Ron Klain, Biden’s incoming chief of staff, offered no details Sunday about which department heads Biden would first announce. The Associated Press has reported that Biden could name his nominee for secretary of state or treasury secretary this week.
Biden said last week he had settled on his pick for treasury secretary.
Klain said the Trump administration’s refusal to clear the way for Biden’s team to have access to key information about agencies and federal dollars for the transition is taking its toll on planning, including the Cabinet
selection process. Trump’s General Services Administration has yet to acknowledge that Biden won the election – a determination that would remove those roadblocks.
“We’re not in a position to get background checks on Cabinet nominees. And so there are definite impacts. Those impacts escalate every day,” Klain told ABC’S “This Week.”
Even some Republicans have broken with Trump in recent days and called on him to accept the results of the election.
Sen. Lamar Alexander, R-tennessee, said there was a “very good chance” Biden would be president and that Biden and his team should have access to relevant information for the transition.

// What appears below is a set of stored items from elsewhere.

Lemma tick_below_100 (s : State) (id : nat) (random : Q) :
  (uploadProgress s < 100)%Q ->
  tick id random s
  = (mkState (files s) (isDragging s)
             (Binary64.add (uploadProgress s) (Binary64.mul random 15))
             (isUploading s) (intervals s) (nextInterval s) (orphans s), []).
Proof.
  intros Hlt. unfold tick, reading.
  destruct (Qle_bool 100 (uploadProgress s)) eqn:Hge.
  - apply Qle_bool_iff in Hge. lra.
  - reflexivity.
Qed.

Lemma tick_from_100 (s : State) (id : nat) (random : Q) :
  (100 <= uploadProgress s)%Q ->
  tick id random s
  = (mkState (files s) (isDragging s) 100 false
             (filter (fun j => negb (Nat.eqb j id)) (intervals s)) (nextInterval s)
             (orphans s),
     [ClearInterval id]).
Proof.
  intros Hge. unfold tick, reading.
  apply Qle_bool_iff in Hge. rewrite Hge. reflexivity.
Qed.

Lemma cleared_interval_gone (id : nat) (ids : list nat) :
  ~ In id (filter (fun j => negb (Nat.eqb j id)) ids).
Proof.
  intros Hin. apply filter_In in Hin as [_ Hneq].
  now rewrite Nat.eqb_refl in Hneq.
Qed.

(** C3, as amended.  [startUpload] on a non-empty file list sets the
    progress to 0 and the uploading flag, and starts the interval.  A
    tick at a progress [p < 100] yields the binary64 sum of [p] and
    [r], where [r] is the binary64 product [Math.random() * 15], which
    lies in [0, 15), and changes nothing else; a tick at [p >= 100]
    yields exactly 100, clears the interval and the uploading flag.  So
    the progress does not decrease over a tick that starts at or below
    100, and a tick that starts above 100 takes it down to 100.  The
    draw and the progress are doubles. *)
Theorem progress_random_step (s : State) (id : nat) (random : Q) :
  (0 <= random)%Q -> (random < 1)%Q ->
  Binary64.is_binary64 random = true ->
  Binary64.is_binary64 (uploadProgress s) = true ->
  (files s <> [] ->
     uploadProgress (fst (startUpload s)) = 0%Q
     /\ isUploading (fst (startUpload s)) = true
     /\ intervals (fst (startUpload s)) = nextInterval s :: intervals s
     /\ snd (startUpload s) = [SetInterval (nextInterval s) 200])
  /\ ((uploadProgress s < 100)%Q ->
        uploadProgress (fst (tick id random s))
        = Binary64.add (uploadProgress s) (Binary64.mul random 15)
        /\ (0 <= Binary64.mul random 15)%Q /\ (Binary64.mul random 15 < 15)%Q
        /\ isUploading (fst (tick id random s)) = isUploading s
        /\ intervals (fst (tick id random s)) = intervals s)
  /\ ((100 <= uploadProgress s)%Q ->
        uploadProgress (fst (tick id random s)) = 100%Q
        /\ isUploading (fst (tick id random s)) = false
        /\ ~ In id (intervals (fst (tick id random s)))
        /\ snd (tick id random s) = [ClearInterval id])
  /\ ((uploadProgress s <= 100)%Q ->
        (uploadProgress s <= uploadProgress (fst (tick id random s)))%Q)
  /\ ((100 < uploadProgress s)%Q ->
        (uploadProgress (fst (tick id random s)) < uploadProgress s)%Q).
Proof.
  intros Hlo Hhi Hdraw Hdouble.
  pose proof (increment_range random Hlo Hhi) as [Hinc _].
  pose proof (increment_below_15 random Hlo Hhi Hdraw) as Hinc15.
  repeat apply conj.
  - intros Hne. rewrite (startUpload_nonempty s Hne). now cbn.
  - intros Hlt. rewrite (tick_below_100 s id random Hlt).
    cbn [fst uploadProgress isUploading intervals].
    repeat split; assumption.
  - intros Hge. rewrite (tick_from_100 s id random Hge). cbn.
    repeat split. apply cleared_interval_gone.
  - intros Hle. destruct (Qlt_le_dec (uploadProgress s) 100) as [Hlt | Hge].
    + rewrite (tick_below_100 s id random Hlt). cbn [fst uploadProgress].
      apply round_above; [exact Hdouble | lra].
    + rewrite (tick_from_100 s id random Hge). cbn. exact Hle.
  - intros Hgt. rewrite (tick_from_100 s id random) by lra. cbn. exact Hgt.
Qed.
(** * Reconciliation loops of the PostgreSQL operator

    A shallow embedding of two pieces of the operator:

    - [runner]: the replication-slot synchroniser
      (internal/management/controller/slots/runner/runner.go), a
      goroutine that waits on configuration, a ticker and cancellation
      and runs one create/update/delete pass per activation;
    - [certs]: the webhook PKI coordinator (package certs), which
      ensures a CA secret and a server secret, dumps the latter to a
      directory and injects it into the admission webhook
      configurations.

    Go functions that return [(T, error)] become computations in a small
    state-and-error monad over the state of the outside world; external
    collaborators (slot managers, the Kubernetes client, the file system,
    the X.509 helpers) are records of operations over that state. *)

From stdpp Require Import gmap strings list numbers pretty.

(** ** Errors *)

(** Go's [error] values.  Only the distinction that the code tests
    ([apierrors.IsNotFound]) and the rendered message are kept. *)
Inductive error :=
| NotFoundError (what : string)
| ConflictError (what : string)
| OtherError (msg : string).

Global Instance error_eq_dec : EqDecision error.
Proof. solve_decision. Defined.

Definition IsNotFound (e : error) : bool :=
  match e with
  | NotFoundError _ => true
  | _ => false
  end.
(** The inner [Orthogonal()] is not in the record; the constructor makes it
    anew. *)
Lemma ConvolutionAware_round_trip (eps_std : R) (seed : option Z) :
  let self := ConvolutionAware.__init__ eps_std seed in
  ConvolutionAware.from_config (ConvolutionAware.get_config self) = Ok self.
Proof.
  cbv zeta. unfold ConvolutionAware.from_config, ConvolutionAware.get_config.
  cbn [ConvolutionAware.__init__ ConvolutionAware.eps_std ConvolutionAware.seed].
  bind_config. reflexivity.
Qed.

(** The record holds the mode and the distribution in lower case, which
    the constructor accepts again and leaves as they are. *)
Lemma VarianceScaling_round_trip
    (scale : R) (mode distribution : string) (seed : option Z) (self : VarianceScaling.t) :
  VarianceScaling.__init__ scale mode distribution seed = Ok self ->
  VarianceScaling.from_config (VarianceScaling.get_config self) = Ok self.
Proof.
  intros Hinit.
  destruct (VarianceScaling_init_cases scale mode distribution seed)
    as [[_ Hbad] | [(Hs & Hm & Hd) Hok]]; [congruence|].
  rewrite Hok in Hinit. injection Hinit as <-.
  unfold VarianceScaling.from_config, VarianceScaling.get_config.
  cbn [VarianceScaling.mode VarianceScaling.distribution VarianceScaling.scale
       VarianceScaling.seed].
  bind_config.
  rewrite VarianceScaling_init_ok; rewrite ?lower_idempotent; auto. lra.
Qed.

(** C9. For an instance of any class, built by its constructor, the record
    [get_config] returns is accepted by [from_config]; the instance it
    builds is the original one and has the same record. *)
Theorem get_config_round_trip (i : initializer) :
  constructed i ->
  exists i' : initializer,
    from_config (class_of i) (get_config i) = Ok i'
    /\ get_config i' = get_config i
    /\ i' = i.
Proof.
  intros Hc. exists i. split; [|split; reflexivity].
  destruct i as [self|self|self|self|self|self|self|self|self|self];
    cbn [class_of from_config get_config constructed] in *.
  - rewrite Zeros_round_trip. reflexivity.
  - rewrite Ones_round_trip. reflexivity.
  - rewrite Constant_round_trip. reflexivity.
  - rewrite RandomNormal_round_trip. reflexivity.
  - rewrite RandomUniform_round_trip. reflexivity.
  - rewrite TruncatedNormal_round_trip. reflexivity.
  - destruct Hc as (scale & mode & distribution & seed & Hinit).
    rewrite (VarianceScaling_round_trip _ _ _ _ _ Hinit). reflexivity.
  - rewrite Orthogonal_round_trip. reflexivity.
  - destruct Hc as (eps_std & seed & ->).
    rewrite ConvolutionAware_round_trip. reflexivity.
  - rewrite Identity_round_trip. reflexivity.
Qed.

Lemma get_config_round_trip_witness :
  let self := VarianceScaling.mk 2 "fan_avg" "uniform" (Some 7) in
  exists i' : initializer,
    from_config CVarianceScaling (VarianceScaling.get_config self) = Ok i'
    /\ get_config i' = VarianceScaling.get_config self
    /\ i' = IVarianceScaling self.
Proof.
  apply (get_config_round_trip
           (IVarianceScaling (VarianceScaling.mk 2 "fan_avg" "uniform" (Some 7)))).
  exists 2%R, "Fan_Avg", "UNIFORM", (Some 7).
  apply VarianceScaling_init_ok; [lra | vm_compute; set_solver | vm_compute; set_solver].
Defined.

(** * Further properties of the code *)

(** ** The fan calculator *)

Lemma conv_rank_cases (shape : list Z) :
  Z.of_nat (length shape) ∈ conv_ranks ->
  (exists a b c, shape = [a; b; c]) \/ (exists a b c d, shape = [a; b; c; d])
  \/ (exists a b c d e, shape = [a; b; c; d; e]).
Proof.
  unfold conv_ranks. set_unfold. intros Hlen.
  assert (Hn : length shape = 3%nat \/ length shape = 4%nat \/ length shape = 5%nat) by lia.
  destruct shape as [|a [|b [|c [|d [|e [|]]]]]]; cbn [length] in Hn; try lia; eauto 10.
Qed.



(** X2. On a 2D convolution kernel the two layouts agree: the fans of
    [(h, w, input, output)] in [channels_last] are the fans of
    [(output, input, h, w)] in [channels_first]. *)
Theorem compute_fans_layouts_agree_conv2d (h w i o : Z) :
  _compute_fans [h; w; i; o] "channels_last" = _compute_fans [o; i; h; w] "channels_first".
Proof. reflexivity. Qed.

Lemma slice_from_2 {A : Type} (x y : A) (t : list A) : Py.slice_from (x :: y :: t) 2 = t.
Proof.
  unfold Py.slice_from, Py.clamp. cbn [length].
  replace (2 <? 0) with false by reflexivity.
  replace (Z.to_nat (Z.min (Z.max 2 0) (Z.of_nat (S (S (length t)))))) with 2%nat by lia.
  reflexivity.
Qed.

(** Deciding that a closed integer fits in 64 bits. *)
Ltac fits_int64 :=
  unfold in_int64; split; [apply Z.leb_le | apply Z.ltb_lt]; vm_compute; reflexivity.

(** X3. In [channels_first] layout the fans of a convolution kernel
    [(output, input, spatial...)] of rank 3, 4 or 5 are
    [input * prod(spatial)] and [output * prod(spatial)], as long as these
    three products fit in 64 bits. *)
Theorem compute_fans_channels_first (o i : Z) (spatial : list Z) :
  Z.of_nat (length (o :: i :: spatial)) ∈ conv_ranks ->
  in_int64 (product spatial) ->
  in_int64 (i * product spatial) ->
  in_int64 (o * product spatial) ->
  _compute_fans (o :: i :: spatial) "channels_first"
  = Ok (NpInt (i * product spatial), NpInt (o * product spatial)).
Proof.
  intros Hconv Hs Hi Ho. unfold _compute_fans.
  rewrite decide_False.
  - rewrite (decide_True (P := _ ∈ conv_ranks)) by exact Hconv.
    rewrite (decide_True (P := "channels_first" = "channels_first")) by reflexivity.
    rewrite slice_from_2, getitem_1_cons, getitem_0_cons. cbn [mbind result_bind].
    unfold np_prod. rewrite (wrap64_id _ Hs), (wrap64_id _ Hi), (wrap64_id _ Ho).
    reflexivity.
  - intros Hlen. rewrite Hlen in Hconv. unfold conv_ranks in Hconv. set_unfold in Hconv. lia.
Qed.

Lemma compute_fans_channels_first_witness :
  _compute_fans [32; 16; 3; 3; 3] "channels_first" = Ok (NpInt (16 * 27), NpInt (32 * 27)).
Proof.
  apply (compute_fans_channels_first 32 16 [3; 3; 3]).
  - vm_compute. set_solver.
  - fits_int64.
  - fits_int64.
  - fits_int64.
Defined.



(** X5. On a convolution kernel in [channels_last] layout the fans are in
    the proportion of the input depth [shape[-2]] to the output depth
    [shape[-1]], whatever the rank, as long as the products formed fit in
    64 bits. *)
Theorem compute_fans_channels_last_ratio (shape : list Z) (i o : Z) :
  Z.of_nat (length shape) ∈ conv_ranks ->
  Py.getitem shape (-2) = Ok i ->
  Py.getitem shape (-1) = Ok o ->
  in_int64 (product (Py.slice_to shape 2)) ->
  in_int64 (i * product (Py.slice_to shape 2)) ->
  in_int64 (o * product (Py.slice_to shape 2)) ->
  exists fan_in fan_out,
    _compute_fans shape "channels_last" = Ok (NpInt fan_in, NpInt fan_out)
    /\ fan_in * o = fan_out * i.
Proof.
  intros Hconv Hi Ho Hr Hfi Hfo.
  exists (i * product (Py.slice_to shape 2)), (o * product (Py.slice_to shape 2)).
  split; [|lia].
  unfold _compute_fans. rewrite decide_False.
  - rewrite (decide_True (P := _ ∈ conv_ranks)) by exact Hconv.
    rewrite (decide_False (P := "channels_last" = "channels_first")) by discriminate.
    rewrite (decide_True (P := "channels_last" = "channels_last")) by reflexivity.
    rewrite Hi, Ho. cbn [mbind result_bind].
    unfold np_prod. rewrite (wrap64_id _ Hr), (wrap64_id _ Hfi), (wrap64_id _ Hfo).
    reflexivity.
  - intros Hlen. rewrite Hlen in Hconv. unfold conv_ranks in Hconv. set_unfold in Hconv. lia.
Qed.

Lemma compute_fans_channels_last_ratio_witness :
  exists fan_in fan_out,
    _compute_fans [3; 16; 32] "channels_last" = Ok (NpInt fan_in, NpInt fan_out)
    /\ fan_in * 32 = fan_out * 16.
Proof.
  apply (compute_fans_channels_last_ratio [3; 16; 32] 16 32).
  - vm_compute. set_solver.
  - reflexivity.
  - reflexivity.
  - fits_int64.
  - fits_int64.
  - fits_int64.
Defined.


Lemma wrap64_small (z : Z) : 0 <= z < 4611686018427387904 -> wrap64 z = z.
Proof. intros Hz. apply wrap64_id. unfold in_int64. lia. Qed.

Lemma moderate_product_bound (shape : list Z) :
  moderate_shape shape -> 1 <= product shape < 2147483648.
Proof.
  intros [Hvalid Hsq]. pose proof (product_pos shape Hvalid) as Hpos.
  change (2 ^ 62) with (2147483648 * 2147483648) in Hsq. nia.
Qed.

Lemma slice_to_2 {A : Type} (x y : A) (t : list A) : Py.slice_to (x :: y :: t) 2 = [x; y].
Proof.
  unfold Py.slice_to, Py.clamp. cbn [length].
  replace (2 <? 0) with false by reflexivity.
  replace (Z.to_nat (Z.min (Z.max 2 0) (Z.of_nat (S (S (length t)))))) with 2%nat by lia.
  reflexivity.
Qed.

(** X6. On a shape of positive dimensions whose squared size is below
    [2^62], and with a known layout, the fan calculator returns, both fans
    lie between 1 and [2^62], and their sum is not cut to 64 bits. *)
Theorem compute_fans_valid (shape : list Z) (data_format : string) :
  moderate_shape shape ->
  data_format = "channels_first" \/ data_format = "channels_last" ->
  exists fan_in fan_out,
    _compute_fans shape data_format = Ok (fan_in, fan_out)
    /\ (1 <= to_R fan_in < 4611686018427387904)%R
    /\ (1 <= to_R fan_out < 4611686018427387904)%R
    /\ sum_fits fan_in fan_out.
Proof.
  intros Hmod Hfmt. pose proof (moderate_product_bound shape Hmod) as HP.
  destruct Hmod as [Hvalid _].
  unfold _compute_fans. case_decide as H2.
  - assert (Hlen : length shape = 2%nat) by lia.
    destruct shape as [|a [|b [|]]]; try discriminate.
    inversion_clear Hvalid as [|? ? Ha Hv]. inversion_clear Hv as [|? ? Hb _].
    change (product [a; b]) with (a * (b * 1)) in HP.
    cbn. eexists _, _. split; [reflexivity|]. cbn [to_R sum_fits].
    repeat split; first [apply IZR_le | apply IZR_lt | exact I]; nia.
  - case_decide as Hconv.
    + destruct (conv_rank_cases shape Hconv)
        as [(a & b & c & ->) | [(a & b & c & d & ->) | (a & b & c & d & e & ->)]];
        repeat match goal with
               | Hv : valid_shape (_ :: _) |- _ => inversion_clear Hv
               | Hv : Forall _ (_ :: _) |- _ => inversion_clear Hv
               end;
        cbn [product fold_right] in HP;
        destruct Hfmt as [-> | ->];
        (eexists _, _; split; [reflexivity|]); cbn;
        rewrite ?slice_from_2, ?slice_to_2; unfold np_prod; cbn [product fold_right];
        repeat match goal with
               | Hx : 0 < ?x |- _ =>
                   lazymatch goal with
                   | _ : x < 2147483648 |- _ => fail
                   | _ => assert (x < 2147483648) by nia
                   end
               end.
      all: try (assert (a * b < 2147483648) by nia).
      all: try (assert (0 < a * b) by nia).
      all: rewrite ?(wrap64_small (_ * 1)) by nia.
      all: rewrite ?(wrap64_small (_ * (_ * 1))) by nia.
      all: rewrite ?(wrap64_small (_ * (_ * (_ * 1)))) by nia.
      all: rewrite ?wrap64_small by nia.
      all: unfold in_int64; change (2 ^ 63) with 9223372036854775808.
      all: repeat split; first [apply IZR_le | apply IZR_lt | idtac]; nia.
    + eexists _, _. split; [reflexivity|]. cbn [to_R sum_fits].
      unfold np_prod. rewrite wrap64_small by lia.
      assert (Hone : (1 <= sqrt (IZR (product shape)))%R).
      { rewrite <- sqrt_1. apply sqrt_le_1_alt. apply IZR_le. lia. }
      assert (Hsq : (sqrt (IZR (product shape)) * sqrt (IZR (product shape))
                     = IZR (product shape))%R).
      { apply sqrt_sqrt. apply IZR_le. lia. }
      assert (Hup : (IZR (product shape) < 2147483648)%R) by (apply IZR_lt; lia).
      repeat split; try exact Hone; nra.
Qed.

Lemma compute_fans_valid_witness :
  exists fan_in fan_out,
    _compute_fans [3; 3; 512; 512] "channels_last" = Ok (fan_in, fan_out)
    /\ (1 <= to_R fan_in < 4611686018427387904)%R
    /\ (1 <= to_R fan_out < 4611686018427387904)%R
    /\ sum_fits fan_in fan_out.
Proof.
  apply (compute_fans_valid [3; 3; 512; 512] "channels_last").
  - split; [repeat constructor|]. apply Z.ltb_lt. vm_compute. reflexivity.
  - right. reflexivity.
Defined.

(** ** [VarianceScaling] *)

(** X7. An instance that [VarianceScaling.__init__] returns has a positive
    scale and a mode and a distribution among the accepted lower-case
    names; it keeps the scale and the seed it was given. *)
Theorem VarianceScaling_init_invariant
    (scale : R) (mode distribution : string) (seed : option Z) (self : VarianceScaling.t) :
  VarianceScaling.__init__ scale mode distribution seed = Ok self ->
  VarianceScaling_valid self
  /\ VarianceScaling.scale self = scale
  /\ VarianceScaling.seed self = seed
  /\ VarianceScaling.mode self = Py.lower mode
  /\ VarianceScaling.distribution self = Py.lower distribution.
Proof.
  intros Hinit.
  destruct (VarianceScaling_init_cases scale mode distribution seed)
    as [[_ Hbad] | [(Hs & Hm & Hd) Hok]]; [congruence|].
  rewrite Hok in Hinit. injection Hinit as <-.
  unfold VarianceScaling_valid. cbn. repeat split; auto. lra.
Qed.

Lemma VarianceScaling_init_invariant_witness :
  VarianceScaling_valid (VarianceScaling.mk 3 "fan_out" "uniform" None).
Proof.
  apply (VarianceScaling_init_invariant 3 "Fan_OUT" "Uniform" None).
  apply VarianceScaling_init_ok; [lra | vm_compute; set_solver | vm_compute; set_solver].
Defined.

(** X8. The constructor does not distinguish two spellings of a mode or of
    a distribution that differ only in case. *)
Theorem VarianceScaling_init_case_insensitive
    (scale : R) (mode mode' distribution distribution' : string) (seed : option Z) :
  eq_ignoring_case mode mode' ->
  eq_ignoring_case distribution distribution' ->
  VarianceScaling.__init__ scale mode distribution seed
  = VarianceScaling.__init__ scale mode' distribution' seed.
Proof.
  unfold eq_ignoring_case, VarianceScaling.__init__. intros -> ->. reflexivity.
Qed.
Lemma transition_running_score (s : State) (i : Input) :
  gameRunning s = true ->
  score (transition s i)
  = (score (stateAt 6 s i)
     + sumZ (fun a => sumZ (fun b => pairScore a b)
                           (bullets (stateAt 6 s i)))
            (aliens (stateAt 6 s i)))%Z.
Proof.
  intros Hrun. rewrite (transition_running_stages s i Hrun).
  set (s6 := stateAt 6 s i).
  set (s8 := playerBulletCollision (playerAlienCollision s6 i) i).
  destruct (last_stages_keep (alienBulletCollision s8 i) i) as (_ & _ & Sf).
  rewrite Sf, alienBulletCollision_score.
  assert (E8 : aliens s8 = aliens s6 /\ bullets s8 = bullets s6 /\
               score s8 = score s6).
  { subst s8.
    destruct (player_collisions_keep playerBulletCollision
                (playerAlienCollision s6 i) i ltac:(simpl; tauto))
      as (A & B & _ & S).
    destruct (player_collisions_keep playerAlienCollision s6 i
                ltac:(simpl; tauto)) as (A' & B' & _ & S').
    rewrite A, B, S. auto. }
  destruct E8 as (-> & -> & ->). reflexivity.
Qed.

Lemma transition_running_verdict (s : State) (i : Input) :
  gameRunning s = true ->
  (exists a, In a (aliens (stateAt 6 s i)) /\
             rectangleRectangleCollide (player (stateAt 6 s i)) a = true) ->
  gameRunning (transition s i) = false /\
  message (transition s i) = MESSAGE_SCORE (score (stateAt 6 s i)).
Proof.
  intros Hrun Hhit. rewrite (transition_running_stages s i Hrun).
  set (s6 := stateAt 6 s i) in *.
  assert (H7 : gameRunning (playerAlienCollision s6 i) = false /\
               message (playerAlienCollision s6 i) = MESSAGE_SCORE (score s6) /\
               score (playerAlienCollision s6 i) = score s6).
  { assert (E : existsb (fun a => rectangleRectangleCollide (player s6) a)
                        (aliens s6) = true)
      by (apply existsb_exists; exact Hhit).
    unfold playerAlienCollision. rewrite E. cbn [negb]. fields. auto. }
  destruct H7 as (R7 & M7 & S7).
  generalize dependent (playerAlienCollision s6 i). intros s7 R7 M7 S7.
  destruct (playerBulletCollision_after_game_over s7 i R7) as (R8 & M8).
  { now rewrite S7. }
  generalize dependent (playerBulletCollision s7 i). intros s8 R8 M8.
  destruct (stage_keeps_verdict alienBulletCollision s8 i
              ltac:(simpl; tauto)) as (R9 & M9).
  generalize dependent (alienBulletCollision s8 i). intros s9 R9 M9.
  destruct (last_stages_keep s9 i) as (Rf & Mf & _).
  rewrite Rf, Mf, R9, M9. split; [exact R8 | now rewrite M8, S7].
Qed.

(** C3 (amended): when the player overlaps an alien in the state that
    playerAlienCollision receives, the tick ends with the game stopped and
    with the game-over message built from the score of that state, which is
    the score playerShoot left.  The score of the final state is that score
    plus the kill amounts of all overlapping pairs of an alien and a bullet
    not shot by an alien in that state: strictly larger when there is such a
    pair, so that alienBulletCollision awards a kill later in the tick, and
    the same when there is none. *)
Theorem transition_player_alien_collision (s : State) (i : Input) :
  gameRunning s = true ->
  (exists a, In a (aliens (stateAt 6 s i)) /\
             rectangleRectangleCollide (player (stateAt 6 s i)) a = true) ->
  gameRunning (transition s i) = false /\
  message (transition s i) = MESSAGE_SCORE (score (stateAt 6 s i)) /\
  score (stateAt 6 s i) = score (playerShoot s i) /\
  score (transition s i)
  = (score (stateAt 6 s i)
     + sumZ (fun a => sumZ (fun b => pairScore a b)
                           (bullets (stateAt 6 s i)))
            (aliens (stateAt 6 s i)))%Z /\
  ((exists a b, In a (aliens (stateAt 6 s i)) /\
                In b (bullets (stateAt 6 s i)) /\ kills a b) ->
   (score (stateAt 6 s i) < score (transition s i))%Z) /\
  ((forall a b, In a (aliens (stateAt 6 s i)) ->
                In b (bullets (stateAt 6 s i)) -> ~ kills a b) ->
   score (transition s i) = score (stateAt 6 s i)) /\
  (score (stateAt 6 s i) <= score (transition s i))%Z.
Proof.
  intros Hrun Hhit.
  destruct (transition_running_verdict s i Hrun Hhit) as (R & M).
  pose proof (transition_running_score s i Hrun) as S.
  split; [exact R|]. split; [exact M|].
  split; [apply stateAt_6_score|]. split; [exact S|].
  rewrite S. split; [|split].
  - intros (a & b & Ha & Hb & Hk).
    assert (0 < sumZ (fun a => sumZ (fun b => pairScore a b)
                                    (bullets (stateAt 6 s i)))
                     (aliens (stateAt 6 s i)))%Z; [|lia].
    apply sumZ_pos.
    + intros a'. apply sumZ_nonneg. intros b'. apply pairScore_nonneg.
    + exists a. split; [exact Ha|]. apply sumZ_pos.
      * intros b'. apply pairScore_nonneg.
      * exists b. split; [exact Hb|]. now apply pairScore_kills.
  - intros Hnone. rewrite sumZ_zero; [lia|].
    intros a Ha. apply sumZ_zero. intros b Hb.
    apply pairScore_kills. now apply Hnone.
  - assert (0 <= sumZ (fun a => sumZ (fun b => pairScore a b)
                                     (bullets (stateAt 6 s i)))
                      (aliens (stateAt 6 s i)))%Z; [|lia].
    apply sumZ_nonneg. intros a. apply sumZ_nonneg. intros b.
    apply pairScore_nonneg.
Qed.

Lemma filter_all {A : Type} (l : list A) : filter (fun _ => true) l = l.
Proof.
  induction l as [| a l IH]; simpl; [reflexivity | now rewrite IH].
Qed.

Lemma shoot_stage_bullets (t : State -> Input -> State) (s : State)
    (i : Input) :
  In t [playerShoot; alienShoot] ->
  exists new, bullets (t s i) = (bullets s ++ new)%list /\
              forall b, In b new -> verticalBullet b.
Proof.
  intros Ht. simpl In in Ht.
  repeat (destruct Ht as [<- | Ht]); [.. | contradiction Ht].
  - unfold playerShoot. break_if; fields.
    1, 2, 4: exists []; split; [now rewrite app_nil_r | intros b []].
    eexists. split; [reflexivity|]. intros b [<- | []]. reflexivity.
  - unfold alienShoot. fields. eexists. split; [reflexivity|].
    intros b Hb. apply in_map_iff in Hb. destruct Hb as (a & <- & _).
    reflexivity.
Qed.

Lemma other_stage_bullets (t : State -> Input -> State) (s : State)
    (i : Input) :
  In t [movePlayer; moveAlien; removeBullet; playerAlienCollision;
        playerBulletCollision; alienBulletCollision; shieldBulletCollision;
        noMoreAliens; ammoRegen] ->
  exists keep, bullets (t s i) = filter keep (bullets s).
Proof.
  intros Ht. simpl In in Ht.
  repeat (destruct Ht as [<- | Ht]); [.. | contradiction Ht].
  all: unfold_stage; break_if; fields.
  all: first [ eexists; reflexivity
             | exists (fun _ => true); now rewrite filter_all ].
Qed.

Lemma stateAt_4_bullets (s : State) (i : Input) :
  bullets (stateAt 4 s i) = bullets (alienShoot (playerShoot s i) i).
Proof.
  unfold stateAt, stages. cbn [firstn fold_left].
  destruct (other_stage_bullets moveAlien
              (movePlayer (alienShoot (playerShoot s i) i) i) i
              ltac:(simpl; tauto)) as (k1 & E1).
  unfold moveAlien, movePlayer. break_if; reflexivity.
Qed.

After a federal judge’s ruling against the Trump campaign in an election challenge in Pennsylvania on Saturday, GOP Sen. Pat Toomey of Pennsylvania said the president had “exhausted all plausible legal options” and Toomey congratulated Biden on his victory.
And on Sunday, former Republican Gov. Chris Christie of New Jersey, a
longtime Trump supporter, said on ABC that it was time for the president to stop contesting the outcome. Christie said Trump’s legal team was a “national embarrassment.”
Looking ahead to the Jan. 20 inauguration, Klain said it is “definitely have to be changed” because of the coronavirus pandemic, and that the Biden team is consulting with Democratic leadership in the House and Senate over their plans.
“They’re going to try to have an inauguration that honors the importance and the symbolic meaning of the moment, but also does not result in the spread of the disease. That’s our goal,” Klain said.